The CEIC Leading Indicator is a proprietary dataset designed by CEIC Insights to precede the development of major macroeconomic indicators and predict the turning points of the economic cycle for key markets. It is a composite leading indicator that is calculated by aggregating and weighting selected leading indicators covering various important sectors of the economy, such as financial markets, the monetary sector, labour market, trade, and industry. It is developed through a proprietary CEIC methodology and employs data from the CEIC database. The CEIC Leading Indicator currently covers eight regions – Brazil, China, India, Indonesia, Russia, the Euro Area, Japan, and the United States.

According to July 2022 data for the CEIC Leading Indicator, the business cycle outlook worsened for seven of the eight surveyed economies as a result of increasing commodity prices, especially in the energy sector, the continuing war in Ukraine and fears of prolonged stagflation of the global economy. The CEIC Leading Indicator for the US fell again in July as the housing market shows signs of a serious downturn. The eurozone and Russia, which are the most affected by the war in Ukraine, are struggling with sanctions hurting both economies, although high energy prices continue to support the Russian economy. China continues to recover from the COVID-19 lockdowns in April and May but the real estate crisis is threatening to seriously harm the economy in the second half of 2022. The indicators for India and Indonesia suffered massive drops as inflation is starting to affect their economies as well.

 
China: Improved Growth Prospects

The CEIC Leading Indicator for China declined from 108.5 in June to 107.0 in July, still staying above the 100 threshold. The reading suggested that the Chinese economy is performing above its long-term trend. The automobile sector continued to recover, growing by 31.78% y/y in July, following the 28.62% y/y increase in June. China’s official manufacturing PMI, however, fell once again into negative territory, after rebounding slightly in June.

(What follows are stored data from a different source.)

(* ===== verification/Asm.v ===== *)
(** * swtch.S, trapasm.S, vectors.pl, usys.S, initcode.S

    The assembly code the running kernel and its processes use, on the machine of
    the file X86: entering the kernel for a trap or a system call and leaving it,
    the switch between threads, the stubs of the C library and the first program.
    The C functions it calls are its environment: the theorems say in which state
    they are called, and what happens when they return, by the calling convention
    with the stack pointer they were called with, from memory they changed as they
    like. *)

From S2P Require Import Prelude Kernel Io CString Proc Trap Seg X86.

(** ** swtch.S *)

Definition swtch : list instr :=
  [Push (Reg RBP); Push (Reg RBX); Push (Reg R12); Push (Reg R13); Push (Reg R14); Push (Reg R15);
   Mov (Reg RSP) (Mem 0 RDI);
   Mov (Reg RSI) (Reg RSP);
   Pop R15; Pop R14; Pop R13; Pop R12; Pop RBX; Pop RBP;
   Ret].

(** ** vectors.pl: the entry of vector [i] *)

Definition vector (i : Z) : list instr :=
  (if negb ((i =? 8) || ((i >=? 10) && (i <=? 14)) || (i =? 17)) then [Push (Imm 0)] else []) ++
  [Push (Imm i); Jmp S_alltraps].

(** ** trapasm.S *)

Definition push_all : list instr :=
  [Push (Reg R15); Push (Reg R14); Push (Reg R13); Push (Reg R12); Push (Reg R11); Push (Reg R10); Push (Reg R9);
   Push (Reg R8); Push (Reg RDI); Push (Reg RSI); Push (Reg RBP); Push (Reg RDX); Push (Reg RCX); Push (Reg RBX);
   Push (Reg RAX)].

Definition pop_all : list instr :=
  [Pop RAX; Pop RBX; Pop RCX; Pop RDX; Pop RBP; Pop RSI; Pop RDI; Pop R8; Pop R9; Pop R10; Pop R11; Pop R12; Pop R13;
   Pop R14; Pop R15].

Definition alltraps : list instr :=
  push_all ++ [Mov (Reg RSP) (Reg RDI); Call S_trap S_trapret].

Definition trapret : list instr :=
  pop_all ++ [Add 16 RSP; Iret].

Definition syscall_entry : list instr :=
  [Mov (Reg RAX) (Fs 0);
   Mov (Fs (-8)) (Reg RAX);
   Mov (Mem 0x10 RAX) (Reg RAX);
   Add (4096 - 16) RAX;
   Mov (Reg RSP) (Mem 0 RAX);
   Mov (Reg RAX) (Reg RSP);
   Mov (Fs 0) (Reg RAX);
   Push (Reg R11);
   Push (Imm 0);
   Push (Reg RCX);
   Push (Imm 0);
   Push (Imm 0)] ++
  push_all ++
  [Mov (Reg RSP) (Reg RDI); Call S_syscall S_syscall_trapret].

Definition syscall_trapret : list instr :=
  pop_all ++ [Add 40 RSP; Cli; Mov (Mem 0 RSP) (Reg RSP); Sysret].

(** ** usys.S: the stub of system call [n] *)

Definition stub (n : Z) : list instr :=
  [Mov (Imm n) (Reg RAX); Mov (Reg RCX) (Reg R10); Syscall (S_stub_ret n)].

Definition stub_ret : list instr := [Ret].

(** ** Frames *)

(** [struct trapframe] and [struct context] in memory. *)
Definition tf_words (t : trapframe) : list Z :=
  [tf_rax t; tf_rbx t; tf_rcx t; tf_rdx t; tf_rbp t; tf_rsi t; tf_rdi t; tf_r8 t; tf_r9 t; tf_r10 t; tf_r11 t;
   tf_r12 t; tf_r13 t; tf_r14 t; tf_r15 t; tf_trapno t; tf_err t; tf_rip t; tf_cs t; tf_rflags t; tf_rsp t; tf_ss t].

Definition tf_reg (t : trapframe) (r : reg) : Z :=
  match r with
  | RAX => tf_rax t | RBX => tf_rbx t | RCX => tf_rcx t | RDX => tf_rdx t | RBP => tf_rbp t | RSI => tf_rsi t
  | RDI => tf_rdi t | R8 => tf_r8 t | R9 => tf_r9 t | R10 => tf_r10 t | R11 => tf_r11 t | R12 => tf_r12 t
  | R13 => tf_r13 t | R14 => tf_r14 t | R15 => tf_r15 t | RSP => tf_rsp t
  end.

(** The frame of a processor in state [m], and the rest of it. *)
Definition frame (f : reg → Z) (trapno err rip cs fl ss : Z) : trapframe :=
  mk_trapframe (f RAX) (f RBX) (f RCX) (f RDX) (f RBP) (f RSI) (f RDI) (f R8) (f R9) (f R10) (f R11) (f R12) (f R13) (f R14) (f R15)
    trapno err rip cs fl (f RSP) ss.

Definition push_regs : list reg := [R15; R14; R13; R12; R11; R10; R9; R8; RDI; RSI; RBP; RDX; RCX; RBX; RAX].
Definition pop_regs : list reg := [RAX; RBX; RCX; RDX; RBP; RSI; RDI; R8; R9; R10; R11; R12; R13; R14; R15].

Section asm.
  Context (addr : symbol → Z) (add_flags : Z → Z → Z → Z).
  Abbreviation go := (run addr add_flags).

Lemma run_push_all c vs m :
  8 * Z.of_nat (length vs + 15) ≤ m_reg m RSP < 2 ^ 64 →
  go (push_all ++ c) (pushed vs m) = go c (pushed (vs ++ (m_reg m <$> push_regs)) m).
Proof. intros H. apply (run_pushes addr add_flags push_regs); [|done]. clear. unfold push_regs. set_solver. Qed.

Lemma run_pop_all c m t :
  0 ≤ m_reg m RSP → m_reg m RSP + 120 < 2 ^ 64 → words (m_mem m) (m_reg m RSP) 15 = take 15 (tf_words t) →
  go (pop_all ++ c) m = go c (m <| m_reg := <[RSP := m_reg m RSP + 120]> (tf_reg t) |>).
Proof.
  intros H0 H Hw. change pop_all with (Pop <$> pop_regs).
  rewrite run_pop_regs; [|clear; unfold pop_regs; set_solver|done|done]. f_equal. apply mach_eq; rsimpl; try done.
  change (length pop_regs) with 15%nat. rewrite Hw. apply fn_ext. intros r. by destruct r.
Qed.


(** ** Traps *)

(** The state in which the processor enters a handler, but for what it pushes. *)
Definition gated (sp0 : Z) (m : mach) : mach :=
  m <| m_reg ::= <[RSP := int_stack sp0 m]> |> <| m_flags ::= λ f, Z.ldiff f (Z.lor FL_IF FL_TF) |> <| m_cs := KERNEL_CS |>
    <| m_ss ::= λ s, if Z.land (m_cs m) 3 =? 3 then 0 else s |>.

Lemma interrupt_pushed sp0 rip err m :
  48 ≤ int_stack sp0 m < 2 ^ 64 →
  interrupt sp0 rip err m = pushed ([m_ss m; m_reg m RSP; m_flags m; m_cs m; rip] ++ option_list err) (gated sp0 m).
Proof using.
  intros H. unfold interrupt. set (m1 := m <| m_reg ::= _ |>).
  assert (E1 : m_reg m1 RSP = int_stack sp0 m) by (unfold m1; rsimpl; by rewrite fn_lookup_insert_case, decide_True).
  assert (E : push rip (push (m_cs m) (push (m_flags m) (push (m_reg m RSP) (push (m_ss m) m1)))) =
    pushed [m_ss m; m_reg m RSP; m_flags m; m_cs m; rip] m1).
  { rewrite <- (pushed_nil m1) at 1. rewrite !push_pushed; [done|cbn [length app]; lia..]. }
  rewrite E. destruct err as [e|]; cbn [option_list].
  - rewrite push_pushed by (cbn [length]; lia). apply mach_eq; done.
  - apply mach_eq; done.
Qed.

(** The processor pushes an error code for the exceptions whose vectors do not. *)
Definition err_ok (i : Z) (err : option Z) : Prop :=
  bool_decide (is_Some err) = (i =? 8) || ((i >=? 10) && (i <=? 14)) || (i =? 17).

Record words_ok (m : mach) : Prop := {
  wk_reg r : word (m_reg m r);
  wk_flags : word (m_flags m);
  wk_cs : word (m_cs m);
  wk_ss : word (m_ss m)
}.

Lemma run_vector i err vs m :
  err_ok i err → 0 ≤ i < 256 → 8 * Z.of_nat (length vs + 3) ≤ m_reg m RSP < 2 ^ 64 →
  go (vector i) (pushed (vs ++ option_list err) m) = Some (addr S_alltraps, pushed (vs ++ [default 0 err; i]) m).
Proof using.
  intros He Hi Hsp. unfold vector, err_ok in *. rewrite <- He. destruct err as [e|]; cbn [default from_option id].
  - change (option_list (Some e)) with [e]. rewrite bool_decide_true by by eexists. cbn [negb app run value]. rewrite u64_small by lia. rewrite push_pushed by (rewrite ?length_app; cbn [length]; lia).
    by rewrite <- app_assoc.
  - change (option_list (@None Z)) with (@nil Z). rewrite bool_decide_false by (by intros [? ?]). cbn [negb app run value]. rewrite app_nil_r, !u64_small by lia.
    rewrite push_pushed by lia. rewrite push_pushed by (rewrite ?length_app; cbn [length]; lia). by rewrite <- app_assoc.
Qed.

(** The call of a C function with the address of the frame. *)
Lemma run_call vs m f next :
  8 * Z.of_nat (length vs + 1) ≤ m_reg m RSP < 2 ^ 64 →
  let a := m_reg m RSP - 8 * Z.of_nat (length vs) in
  go [Mov (Reg RSP) (Reg RDI); Call f next] (pushed vs m) =
    Some (addr f, (pushed (vs ++ [addr next]) m) <| m_reg ::= <[RDI := a]> |>).
Proof using.
  intros Hsp a. cbn [run value assign]. do 2 f_equal. rewrite <- push_pushed by lia.
  assert (E : m_reg (pushed vs m) RSP = a) by (unfold pushed; rsimpl; by rewrite fn_lookup_insert_case, decide_True).
  rewrite E. unfold push. rewrite E. rsimpl. rewrite (fn_lookup_insert_case _ RDI RSP), decide_False, E by done.
  apply mach_eq; rsimpl; try done. by rewrite fn_insert_commute.
Qed.

Lemma pushed_mem vs m b :
  ¬ (m_reg m RSP - 8 * Z.of_nat (length vs) ≤ b < m_reg m RSP) → rd (m_mem (pushed vs m)) b = rd (m_mem m) b.
Proof using. intros H. unfold pushed. rsimpl. apply rd_store_words. rewrite length_rev. lia. Qed.

Lemma pushed_words vs x m :
  Forall word vs → word x →
  let a := m_reg m RSP - 8 * Z.of_nat (length vs) in
  words (m_mem (pushed (vs ++ [x]) m)) a (length vs) = rev vs ∧ load64 (m_mem (pushed (vs ++ [x]) m)) (a - 8) = x.
Proof using.
  intros Hv Hx a. unfold pushed. rsimpl. rewrite length_app, rev_app_distr. cbn [length rev app store_words].
  replace (m_reg m RSP - 8 * Z.of_nat (length vs + 1)) with (a - 8) by (unfold a; lia). rewrite Z.sub_add. split.
  - etrans; [|apply (words_store (m_mem m) a); by apply Forall_rev]. rewrite length_rev. apply words_ext.
    intros b Hb. apply rd_store64_ne. lia.
  - by apply load64_store64.
Qed.

Lemma trapret_ok m t :
  0 ≤ m_reg m RSP → m_reg m RSP + 176 < 2 ^ 64 → words (m_mem m) (m_reg m RSP) 22 = tf_words t →
  go trapret m = Some (tf_rip t, mk_mach (tf_reg t) (tf_rflags t) (tf_cs t) (tf_ss t) (m_msr m) (m_mem m)).
Proof using.
  intros H0 H Hw. unfold trapret. rewrite (run_pop_all _ m t); [|done|lia|by rewrite (words_take _ _ 15 22), Hw by lia].
  assert (L : ∀ i v, tf_words t !! i = Some v → load64 (m_mem m) (m_reg m RSP + 8 * Z.of_nat i) = v).
  { intros i v Hi. rewrite <- Hw in Hi. by apply words_lookup in Hi. }
  pose proof (L 17%nat _ eq_refl) as L1. pose proof (L 18%nat _ eq_refl) as L2. pose proof (L 19%nat _ eq_refl) as L3.
  pose proof (L 20%nat _ eq_refl) as L4. pose proof (L 21%nat _ eq_refl) as L5.
  set (sp := m_reg m RSP) in *.
  replace (sp + 8 * Z.of_nat 17) with (sp + 120 + 16) in L1 by lia.
  replace (sp + 8 * Z.of_nat 18) with (sp + 120 + 16 + 8) in L2 by lia.
  replace (sp + 8 * Z.of_nat 19) with (sp + 120 + 16 + 8 + 8) in L3 by lia.
  replace (sp + 8 * Z.of_nat 20) with (sp + 120 + 16 + 8 + 8 + 8) in L4 by lia.
  replace (sp + 8 * Z.of_nat 21) with (sp + 120 + 16 + 8 + 8 + 8 + 8) in L5 by lia.
  cbn [run]. unfold iretq, pop. rsimpl. rewrite !fn_lookup_insert_case, !decide_True by done.
  rewrite (u64_small (sp + 120 + 16)), (u64_small (sp + 120 + 16 + 8)), (u64_small (sp + 120 + 16 + 8 + 8)),
    (u64_small (sp + 120 + 16 + 8 + 8 + 8)), (u64_small (sp + 120 + 16 + 8 + 8 + 8 + 8)) by lia.
  rewrite L1, L2, L3, L4, L5. do 2 f_equal. apply mach_eq; rsimpl; try done.
  rewrite !fn_insert_insert. by apply fn_insert_id.
Qed.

The index dropped to 49 from 50.2 in the previous month as four out of the five components fell below the threshold level of 50. In the first seven months, floor space sold of commodity buildings shrank by as much as 23.09% y/y. Money supply grew by 11.99% y/y in July. The smoothed CEIC Leading Indicator improved from 105.2 in June to 106.8 in July, suggesting improved growth prospects for the Chinese economy in the second half of the year.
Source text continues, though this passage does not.